How Good Customer Service is KEY to Repair Business Success

by Komayal Hassan
Illustration depicting a customer service response cycle in a repair business

There’s a certain field truth that every repair business needs to contend with:

The game comes saturated – rife with competition. So your angling needs to be precise. Better than your peers to gain the edge needed. Because this is the only way you pull customers toward your door (physical or virtual). Stand a shot of luring their hard-earned currency. And, perhaps, even turning them into repeat customers.

As a repair shop, if you fulfill these conditions, you’re in good standing. Otherwise, there’s always the option to make your fortune elsewhere. No pressure – but that’s how it is. It doesn’t help much that we’re also living in the post-pandemic age. Rising inflation is the way of the world, today – and so is all-around despair. Repair shop software, truth be told, can only solve so much (I am pained to admit).

Well, I’m here to enliven the picture with some actionable good news. The kind of prescription you can go to the bank with; so guaranteed are the results!

If the title of this piece wasn’t communicative enough, let me spell it out for you:

Customer service.

And I’m only talking about – or interested – in its good, dedicated iteration.
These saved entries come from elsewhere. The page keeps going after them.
Definition parseNewSessionTicket (body : bytes) : outcome tls13NewSessionTicket :=
  guard blen body <? 9 orelse "NST: too short" ;;
  let off := 0 in
  lb <~ sliceFrom body off ;; life <~ BE_Uint32 lb ;;
  let off := off + 4 in
  ab <~ sliceFrom body off ;; age <~ BE_Uint32 ab ;;
  let off := off + 4 in
  guard blen body <? off + 1 orelse "NST: missing nonce length" ;;
  nl <~ index body off ;;
  let nonceLen := bval nl in
  let off := off + 1 in
  guard blen body <? off + nonceLen orelse "NST: nonce overflow" ;;
  nonce <~ slice body off (off + nonceLen) ;;
  let off := off + nonceLen in
  guard blen body <? off + 2 orelse "NST: missing ticket length" ;;
  tb <~ sliceFrom body off ;; ticketLen <~ BE_Uint16 tb ;;
  let off := off + 2 in
  guard blen body <? off + ticketLen orelse "NST: ticket overflow" ;;
  tick <~ slice body off (off + ticketLen) ;;
  let off := off + ticketLen in
  if blen body <? off + 2 then
    Ret {| lifetime := life; ageAdd := age; nstNonce := nonce; ticket := tick; maxEarlyData := 0 |}
  else
  eb <~ sliceFrom body off ;; extLen <~ BE_Uint16 eb ;;
  let off := off + 2 in
  guard blen body <? off + extLen orelse "NST: extensions overflow" ;;
  exts <~ slice body off (off + extLen) ;;
  med <~ nstExtensions exts ;;
  Ret {| lifetime := life; ageAdd := age; nstNonce := nonce; ticket := tick; maxEarlyData := med |}.

(** ** The builder *)

Lemma appendExtension_enc ext ty data :
  0 <= ty < 65536 -> appendExtension ext ty data = ext ++ encExt (ty, data).
Proof.
  intros H. unfold appendExtension, encExt. cbn [fst snd].
  by rewrite (u16_small ty), <- !app_assoc.
Qed.

(** The extensions of the hello, as a list. *)
Definition clientExtList (sni : string) (pub : bytes) : list (Z * bytes) :=
  [(extSupportedVersions, [x02; x03; x04]);
   (extSupportedGroups, [x00; x02; x00; x1d]);
   (extSignatureAlgos, putBE16 18 ++ flat_map putBE16 clientSignatureAlgos);
   (extKeyShare, putBE16 36 ++ putBE16 groupX25519 ++ putBE16 32 ++ pub);
   (extPSKKeyExchModes, [x01; x01])] ++
  (if String.eqb sni "" then []
   else [(extServerName, putBE16 (slen sni + 3) ++ [x00] ++ putBE16 (slen sni) ++ ofString sni)]).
Below, I’ll share some generic, experiential points on how the said business offering improves sales. Further, I’ll narrate a personal anecdote to make my case.
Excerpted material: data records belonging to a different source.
(* ===== verification/Dh.v ===== *)
(** The Diffie-Hellman probe of [tls_dh.go]: a DHE-only ClientHello, the walk to
    the ServerKeyExchange, the prime in it, and the table of shared primes. *)

From Stdlib Require Import ZArith List String Ascii Strings.Byte Lia Bool.
From stdpp Require Import base list strings numbers gmap.
From S2P Require Import Prelude Bytes GoStrings Digest Stream Extensions Flight Service ClientHellos.
Open Scope Z_scope.

Record dhParameterPosture := {
  Supported : bool;
  Bits : Z;
  CommonPrime : bool;
  PrimeName : string;
  FingerprintSHA : string;
  Determined : bool
}.
Definition noPosture : dhParameterPosture :=
  {| Supported := false; Bits := 0; CommonPrime := false; PrimeName := ""; FingerprintSHA := ""; Determined := false |}.

(** ** The table of shared primes *)

Definition commonPrimeRaw : list (string * string) :=
  [
    ("RFC 2409 Group 1 (768-bit MODP)",
     "FFFFFFFFFFFFFFFFC90FDAA22168C234C4C6628B80DC1CD1"
       +:+ "29024E088A67CC74020BBEA63B139B22514A08798E3404DD"
       +:+ "EF9519B3CD3A431B302B0A6DF25F14374FE1356D6D51C245"
       +:+ "E485B576625E7EC6F44C42E9A63A3620FFFFFFFFFFFFFFFF");
    ("RFC 2409 Group 2 (1024-bit MODP — Apache/mod_ssl/JDK default)",
     "FFFFFFFFFFFFFFFFC90FDAA22168C234C4C6628B80DC1CD1"
       +:+ "29024E088A67CC74020BBEA63B139B22514A08798E3404DD"
       +:+ "EF9519B3CD3A431B302B0A6DF25F14374FE1356D6D51C245"
       +:+ "E485B576625E7EC6F44C42E9A637ED6B0BFF5CB6F406B7ED"
       +:+ "EE386BFB5A899FA5AE9F24117C4B1FE649286651ECE65381"
       +:+ "FFFFFFFFFFFFFFFF");
    ("RFC 5114 Group 22 (1024-bit MODP with 160-bit prime-order subgroup)",
     "B10B8F96A080E01DDE92DE5EAE5D54EC52C99FBCFB06A3C6"
       +:+ "9A6A9DCA52D23B616073E28675A23D189838EF1E2EE652C0"
       +:+ "13ECB4AEA906112324975C3CD49B83BFACCBDD7D90C4BD70"
       +:+ "98488E9C219A73724EFFD6FAE5644738FAA31A4FF55BCCC0"
       +:+ "A151AF5F0DC8B4BD45BF37DF365C1A65E68CFDA76D4DA708"
       +:+ "DF1FB2BC2E4A4371");
    ("RFC 3526 Group 5 (1536-bit MODP)",
     "FFFFFFFFFFFFFFFFC90FDAA22168C234C4C6628B80DC1CD1"
       +:+ "29024E088A67CC74020BBEA63B139B22514A08798E3404DD"
       +:+ "EF9519B3CD3A431B302B0A6DF25F14374FE1356D6D51C245"
       +:+ "E485B576625E7EC6F44C42E9A637ED6B0BFF5CB6F406B7ED"
       +:+ "EE386BFB5A899FA5AE9F24117C4B1FE649286651ECE45B3D"
       +:+ "C2007CB8A163BF0598DA48361C55D39A69163FA8FD24CF5F"
       +:+ "83655D23DCA3AD961C62F356208552BB9ED529077096966D"
       +:+ "670C354E4ABC9804F1746C08CA237327FFFFFFFFFFFFFFFF");
    ("RFC 3526 Group 14 (2048-bit MODP — strong)",
     "FFFFFFFFFFFFFFFFC90FDAA22168C234C4C6628B80DC1CD1"
       +:+ "29024E088A67CC74020BBEA63B139B22514A08798E3404DD"
       +:+ "EF9519B3CD3A431B302B0A6DF25F14374FE1356D6D51C245"
       +:+ "E485B576625E7EC6F44C42E9A637ED6B0BFF5CB6F406B7ED"
       +:+ "EE386BFB5A899FA5AE9F24117C4B1FE649286651ECE45B3D"
       +:+ "C2007CB8A163BF0598DA48361C55D39A69163FA8FD24CF5F"
       +:+ "83655D23DCA3AD961C62F356208552BB9ED529077096966D"
       +:+ "670C354E4ABC9804F1746C08CA18217C32905E462E36CE3B"
       +:+ "E39E772C180E86039B2783A2EC07A28FB5C55DF06F4C52C9"
       +:+ "DE2BCBF6955817183995497CEA956AE515D2261898FA0510"
       +:+ "15728E5A8AACAA68FFFFFFFFFFFFFFFF")
  ]%string.

(** Without the white space; [nil] when what is left is no hexadecimal string. *)
Fixpoint stripBlanks (s : string) : string :=
  match s with
  | EmptyString => EmptyString
  | String r s' => if (code r =? 32) || (code r =? 10) || (code r =? 9) || (code r =? 13) then stripBlanks s'
                   else String r (stripBlanks s')
  end.
Definition parseHexBlob (s : string) : bytes := default [] (hexDecodeString (stripBlanks s)).

Definition fingerprint (p : bytes) : string := ToUpper (hexEncode (sha256 p)).
Definition commonPrimeDB : gmap string string :=
  fold_left (fun db e => <[fingerprint (parseHexBlob (snd e)) := fst e]> db) commonPrimeRaw ∅.

(** ** The probe *)

Definition dhCipherSuites : list Z := [0x009e; 0x009f; 0xccaa; 0x0033; 0x0039; 0x0067; 0x006b; 0x0016].
Definition dhClientHello (host : string) (rnd : bytes) : bytes :=
  let cipherBytes := flat_map putBE16 dhCipherSuites in
  let extensions := buildSNIExtension host in
  let extensions := extensions ++ legacyGroups in
  let extensions := extensions ++ legacySigAlgs in
  helloRecord 0x0303 rnd cipherBytes extensions.

(** [None] is [nil]. *)
Definition extractDHPrime (ske : bytes) : outcome (option bytes) :=
  if blen ske <? 2 then Ret None else
  a <~ index ske 0 ;; b <~ index ske 1 ;;
  let pLen := be16 a b in
  if blen ske <? 2 + pLen then Ret None else
  p <~ slice ske 2 (2 + pLen) ;;
  Ret (Some p).

(** [new(big.Int).SetBytes(p).BitLen()] *)
Definition bitLen (v : Z) : Z := if v =? 0 then 0 else Z.log2 v + 1.

(** [out] before the walk. *)
Definition reached : dhParameterPosture :=
  {| Supported := false; Bits := 0; CommonPrime := false; PrimeName := ""; FingerprintSHA := ""; Determined := true |}.

Definition postureOfPrime (p : bytes) : dhParameterPosture :=
  let fp := fingerprint p in
  {| Supported := true; Bits := bitLen (beVal p);
     CommonPrime := match commonPrimeDB !! fp with Some _ => true | None => false end;
     PrimeName := default ""%string (commonPrimeDB !! fp);
     FingerprintSHA := fp; Determined := true |}.

(** The [switch] on the type of a message. *)
Definition onKeyExchange (body : bytes) (hsType : byte) (lo hi : Z) : outcome (option dhParameterPosture) :=
  if beq hsType x0c then
    ske <~ slice body lo hi ;;
    p <~ extractDHPrime ske ;;
    match p with
    | None => Ret (Some {| Supported := true; Bits := 0; CommonPrime := false; PrimeName := ""; FingerprintSHA := "";
                           Determined := true |})
    | Some p => Ret (Some (postureOfPrime p))
    end
  else if beq hsType x0e then Ret (Some reached)
  else Ret None.

Definition probeDHParameters {C} `{Reader C} (net : attemptConn (C := C)) (host : string) (rnd : bytes)
    : outcome dhParameterPosture :=
  match net (dhClientHello host rnd) with
  | None => Ret noPosture
  | Some conn => readFlight reached onKeyExchange conn
  end.

(** ** What the probe reports *)

Definition primeOf (ske : bytes) : option bytes :=
  match ske with
  | a :: b :: r => if blen r <? be16 a b then None else Some (take (Z.to_nat (be16 a b)) r)
  | _ => None
  end.

Lemma extractDHPrime_spec ske : extractDHPrime ske = Ret (primeOf ske).
Proof.
  unfold extractDHPrime. destruct ske as [|a [|b r]]; try done.
  pose proof (blen_nonneg r). pose proof (be16_range a b).
  rewrite !blen_cons, (proj2 (Z.ltb_ge _ _)) by lia. cbn [primeOf].
  rewrite (read_index (a :: b :: r) [] a (b :: r) 0), (read_index (a :: b :: r) [a] b r 1) by done. cbn [bind].
  destruct (Z.ltb_spec (blen r) (be16 a b)).
  - by rewrite (proj2 (Z.ltb_lt _ _)) by lia.
  - rewrite (proj2 (Z.ltb_ge _ _)) by lia.
    rewrite (read_slice _ [a; b] (take (Z.to_nat (be16 a b)) r) (drop (Z.to_nat (be16 a b)) r)); [done|..].
    + by rewrite take_drop.
    + done.
    + rewrite blen_take by lia. done.
Qed.

Definition pickKeyExchange (hsType : byte) (body : bytes) : option dhParameterPosture :=
  if beq hsType x0c then
    Some (match primeOf body with
          | None => {| Supported := true; Bits := 0; CommonPrime := false; PrimeName := ""; FingerprintSHA := "";
                       Determined := true |}
          | Some p => postureOfPrime p
          end)
  else if beq hsType x0e then Some reached else None.

#[export] Instance onKeyExchange_handler : Handler onKeyExchange pickKeyExchange.
Proof.
  intros b ty lo hi Hlo Hhi. unfold onKeyExchange, pickKeyExchange.
  destruct (beq ty x0c); [|by destruct (beq ty x0e)].
  rewrite slice_ok by lia. cbn [bind]. rewrite extractDHPrime_spec. cbn [bind]. by destruct (primeOf _).
Qed.

(** A ServerKeyExchange body: prime, generator and share, and the signature. *)
Definition encSKE (p rest : bytes) : bytes := putBE16 (blen p) ++ p ++ rest.

Lemma primeOf_enc p rest : blen p < 65536 -> primeOf (encSKE p rest) = Some p.
Proof.
  intros Hp. unfold encSKE, putBE16. cbn [app primeOf].
  rewrite be16_putBE16, u16_small, blen_app by (pose proof (blen_nonneg p); lia).
  rewrite (proj2 (Z.ltb_ge _ _)) by (pose proof (blen_nonneg rest); lia).
  rewrite take_app_length'; [done|]. unfold blen. lia.
Qed.

Lemma firstPick_before before m after :
  Forall (fun m : byte * bytes => fst m <> x0c /\ fst m <> x0e) before ->
  firstPick pickKeyExchange (before ++ m :: after)
  = match pickKeyExchange (fst m) (snd m) with Some r => Some r | None => firstPick pickKeyExchange after end.
Proof.
  intros Hb. rewrite firstPick_app. replace (firstPick pickKeyExchange before) with (@None dhParameterPosture); [done|].
  induction Hb as [|[ty b] before [H1 H2] Hb IH]; [done|]. cbn [firstPick fst snd] in *. unfold pickKeyExchange at 1.
  destruct (beq ty x0c) eqn:E; [by apply beq_true in E|]. by destruct (beq ty x0e) eqn:E'; [apply beq_true in E'|].
Qed.

(** The DH probe against any peer: it returns, and when it says that the server
    did a DHE key exchange the stream holds a ServerKeyExchange message. Against a
    server that sends its flight as records of whole messages, the first
    ServerKeyExchange gives exactly the posture of its prime - bit length of the
    number, SHA-256 fingerprint, and the entry of the table with that fingerprint -
    and a ServerHelloDone before any ServerKeyExchange gives "not supported". *)
Theorem probeDHParameters_report {C} `{Reader C} (net : attemptConn (C := C)) host rnd conn v1 v0 recs rest before ty body after
  (Hnet : net (dhClientHello host rnd) = Some conn)
  (Hrecs : Forall recOk recs)
  (Hconn : pending conn = encFlight v1 v0 recs ++ rest)
  (Hmsgs : flightMsgs recs = before ++ (ty, body) :: after)
  (Hbefore : Forall (fun m : byte * bytes => fst m <> x0c /\ fst m <> x0e) before) :
  (forall p r, ty = x0c -> blen p < 65536 -> body = encSKE p r ->
     probeDHParameters net host rnd = Ret (postureOfPrime p))
  /\ (ty = x0e -> probeDHParameters net host rnd = Ret reached)
  /\ (forall net' host' rnd', exists out, probeDHParameters (C := C) net' host' rnd' = Ret out
       /\ (Supported out = true -> exists conn' ske, net' (dhClientHello host' rnd') = Some conn'
            /\ occurs (encMsg x0c ske) (pending conn'))).
Proof.
  unfold probeDHParameters. rewrite Hnet. split_and!.
  - intros p r -> Hp ->. eapply readFlight_finds; [apply onKeyExchange_handler|exact Hrecs|exact Hconn|].
    rewrite Hmsgs, firstPick_before by done. cbn [fst snd]. unfold pickKeyExchange. change (beq x0c x0c) with true.
    by rewrite primeOf_enc.
  - intros ->. eapply readFlight_finds; [apply onKeyExchange_handler|exact Hrecs|exact Hconn|].
    by rewrite Hmsgs, firstPick_before.
  - intros net' host' rnd'. destruct (net' (dhClientHello host' rnd')) as [c|]; [|by exists noPosture].
    pose proof (wp_readFlight reached onKeyExchange pickKeyExchange c) as Hw.
    destruct (readFlight reached onKeyExchange c) as [out| | |]; try done. exists out. split; [done|].
    intros Hs. destruct Hw as [->|(t & ske & Hp & Ho)]; [done|]. exists c, ske. split; [done|].
    unfold pickKeyExchange in Hp. destruct (beq t x0c) eqn:E; [by apply beq_true in E as ->|].
    destruct (beq t x0e); [|done]. by injection Hp as <-.
Qed.

Definition group1 : bytes := parseHexBlob (snd (nth 0 commonPrimeRaw ("", "")%string)).
Definition dhFlight : list flightRecord :=
  [Messages [(x02, [x03; x03]); (x0b, [x00; x00; x00])]; Other x14 [x01]; Messages [(x0c, encSKE group1 [x00; x01; x02])]].

Lemma probeDHParameters_report_witness :
  exists out, probeDHParameters (fun _ => Some (encFlight x03 x03 dhFlight ++ [x16])) "h" (repeat x07 32) = Ret out
  /\ Bits out = 768 /\ CommonPrime out = true.
Proof.
  exists (postureOfPrime group1). split; [|by vm_compute].
  refine (proj1 (probeDHParameters_report (fun _ => Some (encFlight x03 x03 dhFlight ++ [x16])) "h" (repeat x07 32)
    (encFlight x03 x03 dhFlight ++ [x16]) x03 x03 dhFlight [x16] [(x02, [x03; x03]); (x0b, [x00; x00; x00])]
    x0c (encSKE group1 [x00; x01; x02]) [] eq_refl _ eq_refl eq_refl _) group1 [x00; x01; x02] eq_refl _ eq_refl).
  - repeat constructor; by vm_compute.
  - by repeat constructor.
  - by vm_compute.
Defined.

(** The table of shared primes: its five primes have the bit lengths their names
    give and five different fingerprints, and each of them - and by the fingerprint
    alone, so the 2048-bit group too, that the table calls strong - is reported as a
    shared prime under its own name. A zero byte in front, which leaves the number
    and the reported bit length as they are, hides a shared prime. *)
Theorem commonPrimeDB_spec :
  map (fun e => bitLen (beVal (parseHexBlob (snd e)))) commonPrimeRaw = [768; 1024; 1024; 1536; 2048]
  /\ size commonPrimeDB = 5%nat
  /\ Forall (fun e => CommonPrime (postureOfPrime (parseHexBlob (snd e))) = true
       /\ PrimeName (postureOfPrime (parseHexBlob (snd e))) = fst e
       /\ CommonPrime (postureOfPrime (x00 :: parseHexBlob (snd e))) = false
       /\ Bits (postureOfPrime (x00 :: parseHexBlob (snd e))) = Bits (postureOfPrime (parseHexBlob (snd e)))) commonPrimeRaw.
Proof. apply (bool_decide_unpack _). by vm_compute. Qed.

(** A ServerKeyExchange that does not end in the record it starts in is legal
    TLS and is missed: the probe reports, as a determined result, that the server
    does not do DHE. *)
Theorem dh_fragmented_missed {C} `{Reader C} (net : attemptConn (C := C)) host rnd conn v1 v0 recs msgs ske n rest
  (Hnet : net (dhClientHello host rnd) = Some conn)
  (Hrecs : Forall recOk recs) (Hmsgs : Forall msgOk msgs)
  (Hbefore : Forall (fun m : byte * bytes => fst m <> x0c /\ fst m <> x0e) (flightMsgs recs ++ msgs))
  (Hske : blen ske < 16777216) (Hn : 4 <= n < 4 + blen ske)
  (Hlen : blen (encMsgs msgs ++ take (Z.to_nat n) (encMsg x0c ske)) <= 18432)
  (Hconn : pending conn = encFlight v1 v0 recs
     ++ encRecord x16 [v1; v0] (encMsgs msgs ++ take (Z.to_nat n) (encMsg x0c ske)) ++ rest) :
  probeDHParameters net host rnd = Ret reached /\ Supported reached = false /\ Determined reached = true.
Proof.
  split; [|done]. unfold probeDHParameters. rewrite Hnet.
  eapply readFlight_truncated; [apply onKeyExchange_handler|exact Hrecs|exact Hmsgs|exact Hske|exact Hn|exact Hlen|exact Hconn|].
  pose proof (firstPick_before _ (x00, []) [] Hbefore) as Hf. cbn in Hf.
  rewrite firstPick_app in Hf. by destruct (firstPick pickKeyExchange (flightMsgs recs ++ msgs)).
Qed.

Definition fragmentedStream : bytes :=
  encFlight x03 x03 [Messages [(x02, [x03; x03])]]
  ++ encRecord x16 [x03; x03] (encMsgs [] ++ take 50 (encMsg x0c (encSKE group1 []))) ++ [x16].

Lemma dh_fragmented_missed_witness :
  probeDHParameters (fun _ => Some fragmentedStream) "h" [] = Ret reached.
Proof.
  refine (proj1 (dh_fragmented_missed (fun _ => Some fragmentedStream) "h" [] fragmentedStream x03 x03
    [Messages [(x02, [x03; x03])]] [] (encSKE group1 []) 50 [x16] eq_refl _ _ _ _ _ _ eq_refl)).
  - repeat constructor; by vm_compute.
  - constructor.
  - by repeat constructor.
  - by vm_compute.
  - vm_compute. split; [discriminate|reflexivity].
  - vm_compute. discriminate.
Defined.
In the end, if there’s only one thing you take away from this account – let it be this:

You only ghost or ignore a customer engagement or query to your long-term business peril.


Good Customer Service is a Human – Not Machine – Function

And this should be obvious because repair service recipients are sentient. Subjective frameworks of flesh, blood, and bone ruled by emotion. At least in the majoritarian case. 
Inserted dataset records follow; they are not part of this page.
Lemma jarmHash_outs outs :
  length outs = 10%nat -> forallb (lacks ",") outs = true ->
  jarmHash (Join outs ",") =
  if existsb jarmAnswered outs then
    (String.concat "" (map jarmCode outs)
     +:+ takeString 32 (hexEncode (sha256 (ofString (String.concat "" (map jarmExtText outs))))))%string
  else empty62.
Proof.
  intros Hl Ho. assert (Hs : Split (Join outs ",") "," = outs) by (apply Split_Join; by destruct outs).
  unfold jarmHash. destruct (String.eqb_spec (Join outs ",") (Repeat "," 9)) as [Hr|_].
  - rewrite Hr in Hs. rewrite <- Hs. reflexivity.
  - rewrite Hs, Hl. cbn [negb Nat.eqb]. rewrite !map_map.
    replace (existsb snd (map fuzzyPart outs)) with (existsb jarmAnswered outs)
      by (clear; unfold jarmAnswered; induction outs as [|h t IH]; cbn; [done|by rewrite IH]).
    destruct (existsb jarmAnswered outs); cbn [negb]; [|done].
    fold jarmCode. change (map (fun h => fst (fst (fuzzyPart h))) outs) with (map jarmCode outs).
    change (map (fun h => snd (fst (fuzzyPart h))) outs) with (map jarmExtText outs).
    pose proof (length_jarmCodes outs) as Hc. rewrite Hl in Hc. rewrite Hc.
    cbn [Nat.ltb Nat.leb Nat.mul Nat.add]. unfold pad30. rewrite Hc. cbn [Nat.sub Nat.mul Nat.add Repeat].
    f_equal. generalize (String.concat "" (map jarmCode outs)) as t. clear.
    induction t as [|c t IH]; cbn; [done|by rewrite IH].
Qed.

(** ** Arrival order *)

Lemma foldl_insert_length {A} (arr : list (nat * A)) base :
  length (foldl (fun r v => <[fst v := snd v]> r) base arr) = length base.
Proof.
  revert base. induction arr as [|v arr IH]; intros base; cbn; [done|]. by rewrite IH, length_insert.
Qed.

Lemma foldl_insert_lookup {A} (arr : list (nat * A)) base i :
  NoDup (map fst arr) ->
  foldl (fun r v => <[fst v := snd v]> r) base arr !! i =
  match List.find (fun v => (fst v =? i)%nat) arr with
  | Some v => if decide (i < length base)%nat then Some (snd v) else None
  | None => base !! i
  end.
Proof.
  revert base. induction arr as [|[j x] arr IH]; intros base Hnd; cbn; [done|].
  inversion_clear Hnd as [|? ? Hj Hnd']. rewrite IH by done. rewrite length_insert.
  destruct (Nat.eqb_spec j i) as [->|Hji].
  - destruct (List.find _ arr) as [[k y]|] eqn:Ef.
    + apply List.find_some in Ef as [Hin Hk]. apply Nat.eqb_eq in Hk. cbn in Hk. subst.
      exfalso. apply Hj. apply list_elem_of_In. apply in_map_iff. by exists (i, y).
    + destruct (decide (i < length base)%nat).
      * by apply list_lookup_insert_eq.
      * apply lookup_ge_None_2. rewrite length_insert. lia.
  - destruct (List.find _ arr); [done|]. by apply list_lookup_insert_ne.
Qed.

Lemma find_Permutation {A} (l l' : list (nat * A)) i :
  NoDup (map fst l) -> Permutation l l' ->
  List.find (fun v => (fst v =? i)%nat) l = List.find (fun v => (fst v =? i)%nat) l'.
Proof.
  intros Hnd Hp. induction Hp as [|v l l' Hp IH|v w l|l l2 l3 H12 IH1 H23 IH2]; cbn in *.
  - done.
  - inversion_clear Hnd. destruct (fst v =? i)%nat; [done|auto].
  - destruct (Nat.eqb_spec (fst w) i), (Nat.eqb_spec (fst v) i); try done.
    inversion_clear Hnd as [|? ? Hn _]. exfalso. apply Hn, list_elem_of_In. left. congruence.
  - rewrite IH1 by done. apply IH2. by rewrite <- H12.
Qed.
The intellectual faculty, to its credit, however, also holds sway where parting with the money is concerned. This is the point where business customers become discriminating; focused on scoring the best bargain. All repair business trends certainly point this way – strategic insights for the savvy in commerce.

Good customer service, that continues to rake in the gold, appeals to this animal sensibility. It ticks off customers’:

  • Emotional box through empathy; heightened civility
  • Rationale through key pain points addressing; speedy resolutions
  • Faculty of relatability – through personal advocacy

Repair clients, I can attest first-hand, resonate with a service that delivers on these fronts. What they love, though, is when the business speaks their tongue. Channels a deep, nuanced understanding of their concerns. Sometimes, even the mere expression is enough to beget satisfaction. 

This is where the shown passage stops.